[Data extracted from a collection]

(* ===== verification/V0Scheduler.v ===== *)
(** * The scheduler of the previous engine (core/scheduler.py)

    [SchedulingBudget] and [Scheduler] over any block manager ([BlockSpaceOps]).
    Sequence groups are mutable objects that the queues, the lists of a step and the
    engine share, so they live in a store and are referred to by number.  [time.time()]
    reads a clock: its n-th call returns [clock n].

    Object caches ([PyObjectCache]) only save allocations and are not modelled;
    [decode_seq_groups_list] is read off [decode_seq_groups]; the artificial preemption
    of tests (off unless an environment variable is set) and metrics are left out. *)

From stdpp Require Import base tactics list gmap sets strings.
From Stdlib Require Import ZArith QArith Lia.
From S2P Require Import Prelude.
From S2P Require Import SamplingParams.
From S2P Require Import V0Sequence.
From S2P Require Import NaiveBlocks.
From S2P Require Import BlockManager.
From S2P Require Import V0Interface.

Local Open Scope Z_scope.

(** ** Configuration (config.py) *)

Record SchedulerConfig : Type := mkSchedulerConfig {
  sc_runner_type : string;
  sc_max_num_batched_tokens : Z;
  sc_max_num_seqs : Z;
  sc_max_model_len : Z;
  sc_num_lookahead_slots : Z;
  sc_delay_factor : Q;
  sc_chunked_prefill_enabled : bool;
  sc_preemption_mode : option string;
  sc_num_scheduler_steps : Z;
  sc_send_delta_data : bool;
  sc_policy : string;
}.

Definition sc_is_pooling (c : SchedulerConfig) : bool := bool_decide (sc_runner_type c = "pooling"%string).

Definition is_multi_step (c : SchedulerConfig) : bool := 1 <? sc_num_scheduler_steps c.

(** [_verify_args] *)
Definition sc_verify_args (c : SchedulerConfig) : result unit :=
  if (sc_max_num_batched_tokens c <? sc_max_model_len c) && negb (sc_chunked_prefill_enabled c) then Err ValueError
  else if sc_max_num_batched_tokens c <? sc_max_num_seqs c then Err ValueError
  else if sc_num_lookahead_slots c <? 0 then Err ValueError
  else if sc_num_scheduler_steps c <? 1 then Err ValueError
  else Ok tt.

(** The value [__post_init__] gives [max_num_batched_tokens] when it is None. *)
Definition default_max_num_batched_tokens (chunked pooling multimodal : bool) (num_scheduler_steps max_model_len : Z) : Z :=
  let n := if chunked then if 1 <? num_scheduler_steps then Z.max max_model_len 2048 else 2048
           else Z.max max_model_len 2048 in
  let n := if pooling then Z.max n 32768 else n in
  if multimodal then Z.max n 5120 else n.

Definition SchedulerConfig_post_init (max_num_batched_tokens : option Z) (multimodal : bool) (c : SchedulerConfig) :
    result SchedulerConfig :=
  let n := match max_num_batched_tokens with
           | Some n => n
           | None => default_max_num_batched_tokens (sc_chunked_prefill_enabled c) (sc_is_pooling c) multimodal
                       (sc_num_scheduler_steps c) (sc_max_model_len c)
           end in
  let c := mkSchedulerConfig (sc_runner_type c) n (sc_max_num_seqs c) (sc_max_model_len c) (sc_num_lookahead_slots c) (sc_delay_factor c)
             (sc_chunked_prefill_enabled c) (sc_preemption_mode c) (sc_num_scheduler_steps c) (sc_send_delta_data c) (sc_policy c) in
  _ ← sc_verify_args c; Ok c.

Record V0CacheConfig : Type := mkV0CacheConfig {
  cc_block_size : Z;
  cc_enable_prefix_caching : bool;
}.

(** ** SchedulingBudget *)

Record SchedulingBudget : Type := mkBudget {
  token_budget : Z;
  bg_max_num_seqs : Z;
  _request_ids_num_batched_tokens : gset string;
  _request_ids_num_curr_seqs : gset string;
  bg_num_cached_tokens : Z;
  bg_num_batched_tokens : Z;
  bg_num_curr_seqs : Z;
}.

Definition new_budget (tokens seqs : Z) : SchedulingBudget := mkBudget tokens seqs ∅ ∅ 0 0 0.

Definition can_schedule (b : SchedulingBudget) (num_new_tokens num_new_seqs : Z) : result bool :=
  _ ← py_assert (0 <=? num_new_tokens);
  _ ← py_assert (negb (num_new_seqs =? 0));
  Ok ((bg_num_batched_tokens b + num_new_tokens <=? token_budget b) && (bg_num_curr_seqs b + num_new_seqs <=? bg_max_num_seqs b)).

Definition remaining_token_budget (b : SchedulingBudget) : Z := token_budget b - bg_num_batched_tokens b.
Lemma running_pop v ro A C ref rest T r0 : running_inv v ro A C [] T r0 -> v0_running (lv_s v) = ref :: rest ->
  running_inv (mkVars (v0_with_running (lv_s v) rest) (lv_budget v) (lv_loras v)) ro A C [ref] T r0.
Proof. intros [H1 H2 H3 H4 H5 H6 H7 H8 H9 H10] E. rewrite E in *. by split. Qed.

Lemma running_loop_spec r0 fuel : ∀ v ro A C T,
  running_inv v ro A C [] T r0 -> (length (v0_running (lv_s v)) < fuel)%nat -> len r0 <= sc_max_num_seqs c ->
  ∃ v' ro' A' C' T', running_loop None fuel ch v ro = Ok (v', ro') ∧ outside (lv_s v) (lv_s v') ∧
    running_inv v' ro' A' C' [] T' r0 ∧
    (v0_running (lv_s v') = [] ∨ ch = true ∧ sc_max_num_batched_tokens c <= bg_num_batched_tokens (lv_budget v')).
Proof.
  induction fuel as [|fuel IH]; intros v ro A C T Hi Hfuel Hr0; [lia|]. cbn [running_loop].
  destruct (v0_running (lv_s v)) as [|ref rest] eqn:Er.
  { exists v, ro, A, C, T. split; [done|]. split; [done|]. split; [done|]. by left. }
  pose proof (running_pop v ro A C ref rest T r0 Hi Er) as Hi1. set (v1 := mkVars _ _ _) in Hi1.
  destruct (running_cur v1 ro A C ref T r0 Hi1) as (g & q & Hg & [O1 O2 O3 O4 O5 O6 O7] & Hst & Hsg & Hdec).
  rewrite (get_group_ok (lv_s v) ref g Hg). cbn [mbind result_bind].
  rewrite (num_new_spec c cc Hcfg _ g q _ _ _ (rn_cfg _ _ _ _ _ _ _ Hi) O1 Hst Hsg O6). cbn [mbind result_bind fst].
  pose proof (rn_charged _ _ _ _ _ _ _ Hi) as [B1 B2 B3 B4 B5 B6]. destruct Hsg as [Hc0 Hstage].
  assert (Hu : 1 <= uncomputed q) by (destruct Hstage as [[_ ->]|[_ ?]]; lia).
  assert (Hrem : 0 <= remaining_token_budget (lv_budget v)) by (unfold remaining_token_budget; lia).
  set (n := if ch then _ else _). destruct (Z.eqb_spec n 0) as [Hz|Hnz].
  { exists v, ro, A, C, T. split; [done|]. split; [done|]. split; [done|]. right. unfold n in Hz. destruct ch; [|lia].
    split; [done|]. unfold remaining_token_budget in *. lia. }
  rewrite (first_seq_ok g q O1). cbn [mbind result_bind use_async_output_proc andb].
  destruct (preempt_until_fits_spec ref n T r0 (S (length rest)) v1 ro A C Hi1) as (ok & v2 & ro2 & A2 & C2 & E2 & Ho2 & Hl2 & Hres); [cbn; lia|].
  change (mkVars _ _ _) with v1. rewrite E2. cbn [mbind result_bind fst snd].
  assert (Hnext : ∃ v3 ro3 A3 C3 T3, (if ok then run_group ref n ch v2 ro2 else Ok (v2, ro2)) = Ok (v3, ro3) ∧ outside (lv_s v2) (lv_s v3) ∧
    (length (v0_running (lv_s v3)) <= length (v0_running (lv_s v2)))%nat ∧ running_inv v3 ro3 A3 C3 [] T3 r0).
  { destruct ok; [|destruct Hres as [K1 K2]; by exists v2, ro2, A2, C2, T]. destruct Hres as (K1 & K2 & K3).
    destruct (run_group_spec v2 ro2 A2 C2 ref n T r0 K1 K2) as (v3 & ro3 & A3 & C3 & E3 & Ho3 & Er3 & Hi3).
    - intros g' q' Hg' Hq'. assert (g' = g) as -> by (rewrite K3, Hg in Hg'; congruence). assert (q' = q) as -> by congruence.
      unfold chunk_ok, n. destruct ch; (split; [split; [lia|by intros ?]|]); intros Hd; destruct Hstage as [[_ ?]|[? _]]; try congruence; lia.
    - unfold n. destruct ch eqn:Ech; [unfold remaining_token_budget; lia|]. destruct (rn_default _ _ _ _ _ _ _ Hi Ech) as [_ Hs].
      pose proof (Hdec eq_refl) as Hd. destruct Hstage as [[_ ->]|[? _]]; [|congruence]. pose proof (rn_order _ _ _ _ _ _ _ Hi) as Hord.
      assert (len T + 1 <= len r0).
      { rewrite Hord, Er. rewrite !length_app. unfold refs_of. rewrite length_fmap. cbn. lia. }
      destruct (config_bounds c cc Hcfg). lia.
    - exists v3, ro3, A3, C3, (T ++ [mkScheduled ref n]). split; [done|]. split; [done|]. rewrite Er3. done. }
  destruct Hnext as (v3 & ro3 & A3 & C3 & T3 & E3 & Ho3 & Hl3 & Hi3). rewrite E3. cbn [mbind result_bind fst snd].
  destruct (IH v3 ro3 A3 C3 T3 Hi3) as (v4 & ro4 & A4 & C4 & T4 & E4 & Ho4 & Hi4 & Hend); [cbn in Hl2, Hfuel; lia|done|].
  exists v4, ro4, A4, C4, T4. split; [done|]. split; [|done]. etrans; [|exact Ho4]. etrans; [|exact Ho3]. etrans; [|exact Ho2]. by split.
Qed.
End loops.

> [Problem statement]: Set down, exactly and in full, the lines from the one containing "destruct (config_bounds c" through the end of the entries; no other line belongs.

> [Response to this task]:
      destruct (config_bounds c cc Hcfg). lia.
    - exists v3, ro3, A3, C3, (T ++ [mkScheduled ref n]). split; [done|]. split; [done|]. rewrite Er3. done. }
  destruct Hnext as (v3 & ro3 & A3 & C3 & T3 & E3 & Ho3 & Hl3 & Hi3). rewrite E3. cbn [mbind result_bind fst snd].
  destruct (IH v3 ro3 A3 C3 T3 Hi3) as (v4 & ro4 & A4 & C4 & T4 & E4 & Ho4 & Hi4 & Hend); [cbn in Hl2, Hfuel; lia|done|].
  exists v4, ro4, A4, C4, T4. split; [done|]. split; [|done]. etrans; [|exact Ho4]. etrans; [|exact Ho3]. etrans; [|exact Ho2]. by split.
Qed.
End loops.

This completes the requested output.